Hero on a Mission: A Path to a Meaningful Life
by Donald Miller
This book covers the four primary characters we played in life: victim, villain, hero and guide. When we understand this we realize we can be the authors of our own stories and shape our life into something meaningful. To create a life that’s meaningful take Viktor Frankl’s advice and
- Take action creating a work or performing a deed.
- Experience something or encounter someone that you find captivating and that pulls you out of yourself.
- Have an optimistic attitude toward the inevitable challenges and suffering you will experience in life.
In stories, there are four primary characters:
- The victim is the character who feels they have no way out.
- The villain is the character who makes others small.
- The hero is the character who faces their challenges and transforms.
- The guide is the character who helps the hero.
- In my life I play all four characters every day.
How to Create a Life of Meaning
1 The Victim, the Villain, the Hero, and the Guide: The Four Roles We Play in Life
- For practical purposes, it is my position that the author of our stories is actually us.
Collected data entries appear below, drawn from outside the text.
(* ===== verification/P0Contracts.v ===== *)
(** * The P0 contract: identifiers, task vocabulary, event envelope

    Models [src-tauri/src/p0_contracts.rs].  The macro [opaque_id!] becomes a
    family of types indexed by the identifier kind.  [serde_json::Value] and
    [DateTime::parse_from_rfc3339] are parameters, the random bytes of
    [OsRng] are an argument of [new_uuid_v4]. *)
From S2P Require Import Prelude RustStr.
Local Open Scope Z_scope.

Definition P0_CONTRACT_VERSION : Z := 1.

(** ** Version-4 UUIDs *)

(** One digit of [{:02x}]. *)
Definition hex_digit (d : Z) : char := if d <? 10 then 48 + d else 87 + d.
(** [format!("{:02x}", byte)] *)
Definition hex_byte (b : Z) : str := [hex_digit (b / 16); hex_digit (b mod 16)].
(** [hex::encode] *)
Definition hex_encode (bs : list Z) : str := flat_map hex_byte bs.

(** The sixteen bytes after the version and variant bits are forced. *)
Definition set_version_bits (bytes : list Z) : list Z :=
  <[8%nat := Z.lor (Z.land (byte_at bytes 8) 63) 128]>
    (<[6%nat := Z.lor (Z.land (byte_at bytes 6) 15) 64]> bytes).

Definition format_uuid (b : list Z) : str :=
  hex_encode (take 4 b) ++ [45] ++ hex_encode (take 2 (drop 4 b)) ++ [45]
  ++ hex_encode (take 2 (drop 6 b)) ++ [45] ++ hex_encode (take 2 (drop 8 b))
  ++ [45] ++ hex_encode (take 6 (drop 10 b)).

Definition new_uuid_v4 (random : list Z) : str := format_uuid (set_version_bits random).

Definition is_hyphen_index (i : nat) : bool :=
  match i with 8 | 13 | 18 | 23 => true | _ => false end%nat.
Definition is_lower_hex (b : Z) : bool := is_ascii_digit b || in_range 97 102 b.

Definition valid_uuid_suffix (value : str) : bool :=
  let bytes := as_bytes value in
  if negb (Nat.eqb (length bytes) 36)
     || negb (byte_at bytes 8 =? 45) || negb (byte_at bytes 13 =? 45)
     || negb (byte_at bytes 18 =? 45) || negb (byte_at bytes 23 =? 45)
  then false
  else if negb (forallb (fun '(index, byte) => is_hyphen_index index || is_lower_hex byte)
                        (imap pair bytes))
  then false
  else if negb (in_range 49 56 (byte_at bytes 14))
          || negb (existsb (Z.eqb (byte_at bytes 19)) [56; 57; 97; 98])
  then false
  else existsb (fun byte => is_ascii_hexdigit byte && negb (byte =? 48)) bytes.

(** ** Opaque identifiers *)
Inductive id_kind : Type :=
| KProject | KTask | KTaskRun | KArtifact | KConnector | KChildRun
| KObservation | KDesktopAction | KMediaAsset | KRemoteDevice
| KCapabilityBundle | KLearningCandidate | KWorkGraph.

(** The [$prefix] of each instantiation of the macro. *)
Definition id_prefix (k : id_kind) : str :=
  match k with
  | KProject => lit "project" | KTask => lit "task" | KTaskRun => lit "taskrun"
  | KArtifact => lit "artifact" | KConnector => lit "connector"
  | KChildRun => lit "childrun" | KObservation => lit "observation"
  | KDesktopAction => lit "action" | KMediaAsset => lit "media"
  | KRemoteDevice => lit "device" | KCapabilityBundle => lit "bundle"
  | KLearningCandidate => lit "learning" | KWorkGraph => lit "workgraph"
  end.

Record opaque_id (k : id_kind) : Type := OpaqueId { as_str : str }.
Arguments OpaqueId {k} as_str.
Arguments as_str {k} _.

Notation ProjectId := (opaque_id KProject).
Notation TaskId := (opaque_id KTask).
Notation TaskRunId := (opaque_id KTaskRun).
Notation ArtifactId := (opaque_id KArtifact).
Notation ConnectorId := (opaque_id KConnector).
Notation ChildRunId := (opaque_id KChildRun).

Definition invalid_identifier (k : id_kind) : str :=
  lit "invalid " ++ id_prefix k ++ lit " identifier".

Definition id_new (k : id_kind) (random : list Z) : opaque_id k :=
  OpaqueId (id_prefix k ++ [95] ++ new_uuid_v4 random).

Definition id_parse (k : id_kind) (value : str) : res str (opaque_id k) :=
  suffix ← ok_or (invalid_identifier k) (strip_prefix (id_prefix k ++ [95]) value);
  if negb (valid_uuid_suffix suffix) then Err (invalid_identifier k)
  else Ok (OpaqueId value).

(** ** Task vocabulary *)
Inductive TaskState : Type :=
| Queued | Planning | AwaitingApproval | Running | Blocked | Completed | Failed
| Cancelled.

Inductive EvidenceClass : Type :=
| ModelAssertion | ObservedResult | ExecutedMutation | VerifiedPostcondition
| SignedArtifact.

(** ** The event envelope *)
Section Envelope.
Context {Value : Type} (parse_from_rfc3339 : str -> bool).

Record RawP0EventEnvelope : Type := {
  raw_schema_version : Z;
  raw_event_type : str;
  raw_project_id : ProjectId;
  raw_task_id : TaskId;
  raw_task_run_id : option TaskRunId;
  raw_correlation_id : str;
  raw_sequence : Z;
  raw_timestamp : str;
  raw_evidence_class : EvidenceClass;
  raw_payload : Value;
}.

Record P0EventEnvelope : Type := {
  schema_version : Z;
  event_type : str;
  project_id : ProjectId;
  task_id : TaskId;
  task_run_id : option TaskRunId;
  correlation_id : str;
  sequence : Z;
  timestamp : str;
  evidence_class : EvidenceClass;
  payload : Value;
}.

Definition event_type_char (c : char) : bool :=
  is_ascii_lowercase c || is_ascii_digit c || existsb (Z.eqb c) [95; 46; 45].

Definition event_type_malformed (t : str) : bool :=
  (str_len t <? 3) || (128 <? str_len t)
  || negb (match t with c :: _ => is_ascii_lowercase c | [] => false end)
  || negb (forallb event_type_char t).

Definition P0EventEnvelope_deserialize (raw : RawP0EventEnvelope)
  : res str P0EventEnvelope :=
  if negb (raw_schema_version raw =? P0_CONTRACT_VERSION)
  then Err (lit "unsupported P0 event envelope version")
  else if event_type_malformed (raw_event_type raw)
  then Err (lit "invalid P0 event type")
  else if is_empty (raw_correlation_id raw)
          || (128 <? str_len (raw_correlation_id raw))
  then Err (lit "invalid P0 correlation identifier")
  else if negb (ends_with (lit "Z") (raw_timestamp raw))
          || negb (parse_from_rfc3339 (raw_timestamp raw))
  then Err (lit "invalid P0 event timestamp")
  else Ok {| schema_version := raw_schema_version raw;
             event_type := raw_event_type raw;
             project_id := raw_project_id raw;
             task_id := raw_task_id raw;
             task_run_id := raw_task_run_id raw;
             correlation_id := raw_correlation_id raw;
             sequence := raw_sequence raw;
             timestamp := raw_timestamp raw;
             evidence_class := raw_evidence_class raw;
             payload := raw_payload raw |}.
End Envelope.
Arguments RawP0EventEnvelope : clear implicits.
Arguments P0EventEnvelope : clear implicits.

#[export] Instance id_kind_eq_dec : EqDecision id_kind.
Proof. solve_decision. Defined.
#[export] Instance opaque_id_eq_dec k : EqDecision (opaque_id k).
Proof. solve_decision. Defined.
#[export] Instance TaskState_eq_dec : EqDecision TaskState.
Proof. solve_decision. Defined.
#[export] Instance EvidenceClass_eq_dec : EqDecision EvidenceClass.
Proof. solve_decision. Defined.

(** ** Lemmas *)
Definition is_byte (b : Z) : bool := in_range 0 255 b.

Lemma hex_digit_lower d : 0 <= d < 16 -> is_lower_hex (hex_digit d) = true.
Proof.
  intros Hd. unfold hex_digit, is_lower_hex, is_ascii_digit, in_range.
  destruct (Z.ltb_spec d 10); rewrite !orb_true_iff, !andb_true_iff, !Z.leb_le; lia.
Qed.
Lemma hex_digit_ascii d : 0 <= d < 16 -> is_ascii_char (hex_digit d) = true.
Proof.
  intros Hd. unfold hex_digit, is_ascii_char.
  destruct (Z.ltb_spec d 10); apply Z.ltb_lt; lia.
Qed.

Lemma id_parse_as_str k s i : id_parse k s = Ok i -> as_str i = s.
Proof.
  unfold id_parse. intros (suffix & _ & H)%bind_Ok.
  case_match; [done|]. by injection H as <-.
Qed.
Lemma hex_byte_all (P : Z -> bool) b :
  (forall d, 0 <= d < 16 -> P (hex_digit d) = true) -> is_byte b = true ->
  forallb P (hex_byte b) = true.
Proof.
  intros HP [H0 H1]%andb_true_iff. apply Z.leb_le in H0, H1. simpl.
  pose proof (Z.mod_pos_bound b 16). rewrite !HP; [done | lia |].
  split; [apply Z.div_pos; lia | apply Z.div_lt_upper_bound; lia].
Qed.
Lemma hex_encode_all (P : Z -> bool) bs :
  (forall d, 0 <= d < 16 -> P (hex_digit d) = true) -> forallb is_byte bs = true ->
  forallb P (hex_encode bs) = true.
Proof.
  intros HP. induction bs as [|b bs IH]; [done|].
  intros [Hb Hbs]%andb_true_iff.
  change (hex_encode (b :: bs)) with (hex_byte b ++ hex_encode bs).
  rewrite forallb_app, hex_byte_all by done. by apply IH.
Qed.

(** A byte predicate holds everywhere when it holds on the 256 values. *)
Lemma byte_exhaust (P : Z -> bool) b :
  forallb P (seqZ 0 256) = true -> is_byte b = true -> P b = true.
Proof.
  rewrite forallb_forall. intros HP [H0 H1]%andb_true_iff.
  apply Z.leb_le in H0, H1. apply HP, list_elem_of_In, elem_of_seqZ. lia.
Qed.
Lemma version_byte b :
  is_byte b = true ->
  is_byte (Z.lor (Z.land b 15) 64) = true /\
  hex_digit (Z.lor (Z.land b 15) 64 / 16) = 52.
Proof.
  intros Hb. split; [by apply (byte_exhaust (fun b => is_byte (Z.lor (Z.land b 15) 64)))|].
  apply Z.eqb_eq.
  by apply (byte_exhaust (fun b => hex_digit (Z.lor (Z.land b 15) 64 / 16) =? 52)).
Qed.
Lemma variant_byte b :
  is_byte b = true ->
  is_byte (Z.lor (Z.land b 63) 128) = true /\
  existsb (Z.eqb (hex_digit (Z.lor (Z.land b 63) 128 / 16))) [56; 57; 97; 98] = true.
Proof.
  intros Hb. split; [by apply (byte_exhaust (fun b => is_byte (Z.lor (Z.land b 63) 128)))|].
  by apply (byte_exhaust
    (fun b => existsb (Z.eqb (hex_digit (Z.lor (Z.land b 63) 128 / 16))) [56; 57; 97; 98])).
Qed.

(** What a well-formed suffix looks like, group by group. *)
Lemma valid_uuid_suffix_groups g1 g2 g3 g4 g5 :
  length g1 = 8%nat -> length g2 = 4%nat -> length g3 = 3%nat ->
  length g4 = 3%nat -> length g5 = 12%nat ->
  forallb is_lower_hex (g1 ++ g2 ++ g3 ++ g4 ++ g5) = true ->
  forall v : char, existsb (Z.eqb v) [56; 57; 97; 98] = true ->
  valid_uuid_suffix (g1 ++ [45] ++ g2 ++ [45] ++ (52 :: g3) ++ [45] ++ (v :: g4)
                     ++ [45] ++ g5) = true.
Proof.
  intros H1 H2 H3 H4 H5 Hhex v Hv.
  assert (Hvl : is_lower_hex v = true).
  { simpl in Hv. rewrite !orb_true_iff, !Z.eqb_eq in Hv.
    by destruct Hv as [->|[->|[->|[->|?]]]]. }
  rewrite !forallb_app in Hhex. split_bools.
  assert (Hascii : forall c, is_lower_hex c = true -> is_ascii_char c = true).
  { intros c. unfold is_lower_hex, is_ascii_digit, in_range, is_ascii_char.
    rewrite orb_true_iff, !andb_true_iff, !Z.leb_le, Z.ltb_lt. lia. }
  do 9 (destruct g1 as [|? g1]; try discriminate H1).
  do 5 (destruct g2 as [|? g2]; try discriminate H2).
  do 4 (destruct g3 as [|? g3]; try discriminate H3).
  do 4 (destruct g4 as [|? g4]; try discriminate H4).
  do 13 (destruct g5 as [|? g5]; try discriminate H5).
  cbn [forallb app] in *. split_bools.
  unfold valid_uuid_suffix. rewrite as_bytes_ascii.
  - cbn -[is_lower_hex is_ascii_hexdigit existsb Z.eqb].
    repeat match goal with H : is_lower_hex _ = true |- _ => rewrite H end.
    rewrite Hv. vm_compute (in_range _ _ _). cbn -[is_ascii_hexdigit Z.eqb].
    rewrite ?orb_true_r. by vm_compute.
  - unfold is_ascii. cbn [forallb].
    repeat match goal with
      H : is_lower_hex _ = true |- _ => rewrite (Hascii _ H); clear H end. done.
Qed.

Lemma new_uuid_v4_valid random :
  length random = 16%nat -> forallb is_byte random = true ->
  valid_uuid_suffix (new_uuid_v4 random) = true.
Proof.
  intros Hlen Hb.
  do 17 (destruct random as [|? random]; try discriminate Hlen).
  cbn [forallb] in Hb. split_bools. clear Hlen.
  match goal with |- valid_uuid_suffix (new_uuid_v4 (?b0 :: ?b1 :: ?b2 :: ?b3 :: ?b4
      :: ?b5 :: ?b6 :: ?b7 :: ?b8 :: ?b9 :: ?l)) = true =>
    destruct (version_byte b6) as [Hv6 E6]; [done|];
    destruct (variant_byte b8) as [Hv8 E8]; [done|];
    set (v6 := Z.lor (Z.land b6 15) 64) in *;
    set (v8 := Z.lor (Z.land b8 63) 128) in *;
    pose proof (valid_uuid_suffix_groups
      (hex_encode [b0; b1; b2; b3]) (hex_encode [b4; b5])
      (hex_digit (v6 mod 16) :: hex_byte b7) (hex_digit (v8 mod 16) :: hex_byte b9)
      (hex_encode l)) as G;
    pose proof (hex_encode_all is_lower_hex [b0; b1; b2; b3; b4; b5; v6; b7; v8; b9]
      hex_digit_lower) as G1;
    pose proof (hex_encode_all is_lower_hex l hex_digit_lower) as G2
  end.
  cbn [forallb] in G1, G2.
  repeat match goal with H : is_byte _ = true |- _ =>
    rewrite ?H in G1; rewrite ?H in G2; clear H end.
  specialize (G1 eq_refl). specialize (G2 eq_refl).
  cbn -[is_lower_hex hex_digit Z.div Z.modulo] in G1, G2. split_bools.
  unfold new_uuid_v4, format_uuid, set_version_bits.
  cbn [byte_at default lookup list_lookup insert list_insert take drop app
       hex_encode flat_map hex_byte].
  cbn -[is_lower_hex hex_digit Z.div Z.modulo valid_uuid_suffix existsb] in G |- *.
  rewrite <- E6 in G. apply (G eq_refl eq_refl eq_refl eq_refl eq_refl); [|exact E8].
  repeat match goal with H : is_lower_hex _ = true |- _ => rewrite H; clear H end.
  done.
Qed.

(** Every identifier minted by [new] is accepted by [parse] of the same
    kind, whatever the sixteen random bytes are. *)
Theorem id_new_parses k random :
  length random = 16%nat -> forallb is_byte random = true ->
  id_parse k (as_str (id_new k random)) = Ok (id_new k random).
Proof.
  intros Hlen Hb. unfold id_parse.
  replace (as_str (id_new k random))
    with ((id_prefix k ++ [95]) ++ new_uuid_v4 random) by (symmetry; apply app_assoc).
  rewrite strip_prefix_app. simpl.
  rewrite new_uuid_v4_valid by done. unfold id_new. by rewrite <- app_assoc.
Qed.

Lemma id_new_parses_witness :
  id_parse KProject (as_str (id_new KProject (replicate 16 171)))
  = Ok (id_new KProject (replicate 16 171)).
Proof. apply id_new_parses; vm_compute; reflexivity. Defined.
Perhaps the single greatest paradigm shift I’ve had as a human is this idea: I am writing my story and I alone have the responsibility to shape it into something meaningful.
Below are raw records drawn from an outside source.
(* ===== verification/CuState.v ===== *)
(** * Guarded app control: reference vault, session records, shared state

    Models [computer_use/references.rs], [computer_use/state.rs] and the data of
    [computer_use/manager.rs].  The [Arc<AtomicU64>] cancellation epoch of a
    session is a field of its record; tokens name it by the session. *)
From S2P Require Import Prelude RustStr P0Contracts CuContracts CuPolicy.
Local Open Scope Z_scope.

(** ** References *)
Module ReferenceContext.
Record t : Type := mk {
  session_id : str;
  project_id : str;
  task_run_id : str;
  bundle_id : str;
  process_id : Z;
  window_id : str;
  revision : Z;
  generation : Z;
  now_ms : Z;
}.
End ReferenceContext.

Module ReferenceBinding.
Record t : Type := mk {
  session_id : str;
  project_id : str;
  task_run_id : str;
  bundle_id : str;
  process_id : Z;
  window_id : str;
  revision : Z;
  generation : Z;
  expires_at_ms : Z;
  target : ResolvedDriverTarget.t;
  visible : bool;
  enabled : bool;
  in_modal : bool;
  supported_actions : list DesktopActionKind.t;
}.
End ReferenceBinding.

Notation ReferenceVault := (gmap str ReferenceBinding.t).

Definition stale_reference : AppControlError.t :=
  err AppControlErrorCode.StaleReference
    "The screen changed; a fresh observation is required.".

(** [opaque_id(prefix)], from its 24 random bytes. *)
Definition opaque_id (prefix : str) (random : list Z) : str :=
  prefix ++ [95] ++ hex_encode random.

Definition invalidate_session (session_id : str) (bindings : ReferenceVault)
  : ReferenceVault :=
  filter (fun kb => ReferenceBinding.session_id kb.2 <> session_id) bindings.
- I agree with James Allen, who said in his 1902 book As a Man Thinketh, “Man is buffeted by circumstances so long as he believes himself to be the creature of outside conditions, but when he realizes that he is a creative power, and that he may command the hidden soil and seeds of his being out of which circumstances grow, he then becomes the rightful master of himself.”
- If we are tired of life, what we’re really tired of is the story we are living inside of. And the great thing about being tired of our story is that stories can be edited. Stories can be fixed. Stories can go from dull to exciting, from rambling to focused, and from drudgery to read to exhilarating to live.
THE VICTIM: THE ONE WHO FEELS LIKE THEY HAVE NO WAY OUT
- You cannot have a lead character in a story that acts like a victim.
- The reason a hero that acts like a victim ruins the story is because a story must move forward to be interesting. The hero must want something that is difficult and perhaps even frightening to achieve. This is the plot of nearly every inspirational story you’ve ever read.
- A victim, on the other hand, does not move forward or accept challenges. Instead, a victim gives up because they have come to believe they are doomed.
- If you think about it, then, a person who surrenders their life to fate is the essence of a victim.
- The point is this: even before we ask ourselves what our story is about, we have to ask ourselves what character we are playing within that story. If we are playing the victim or the villain, no amount of editing can help us.
- When we shame ourselves for acting like a victim, we’re manifesting a conversation in which the villain inside us attacks the victim inside us. This kind of inner dialogue does not create a great story either.
THE VILLAIN: THE ONE WHO MAKES OTHERS SMALL
- What separates a villain from a hero is the hero learns from their pain and tries to help others avoid the same pain. The villain, on the other hand, seeks vengeance against the world that hurt them.
THE HERO: THE ONE WILLING TO FACE THEIR CHALLENGES AND TRANSFORM
- What I learned over time, and what this book is about, is that playing the hero improves our stories dramatically. If we want to take control of our lives and bend our story toward meaning, we can surface more hero energy and less victim and villain energy.
- A hero wants something in life and is willing to accept challenges in order to transform into the person capable of getting what they want.
- This is one of the questions I would certainly ask myself as I edited a story that wasn’t working.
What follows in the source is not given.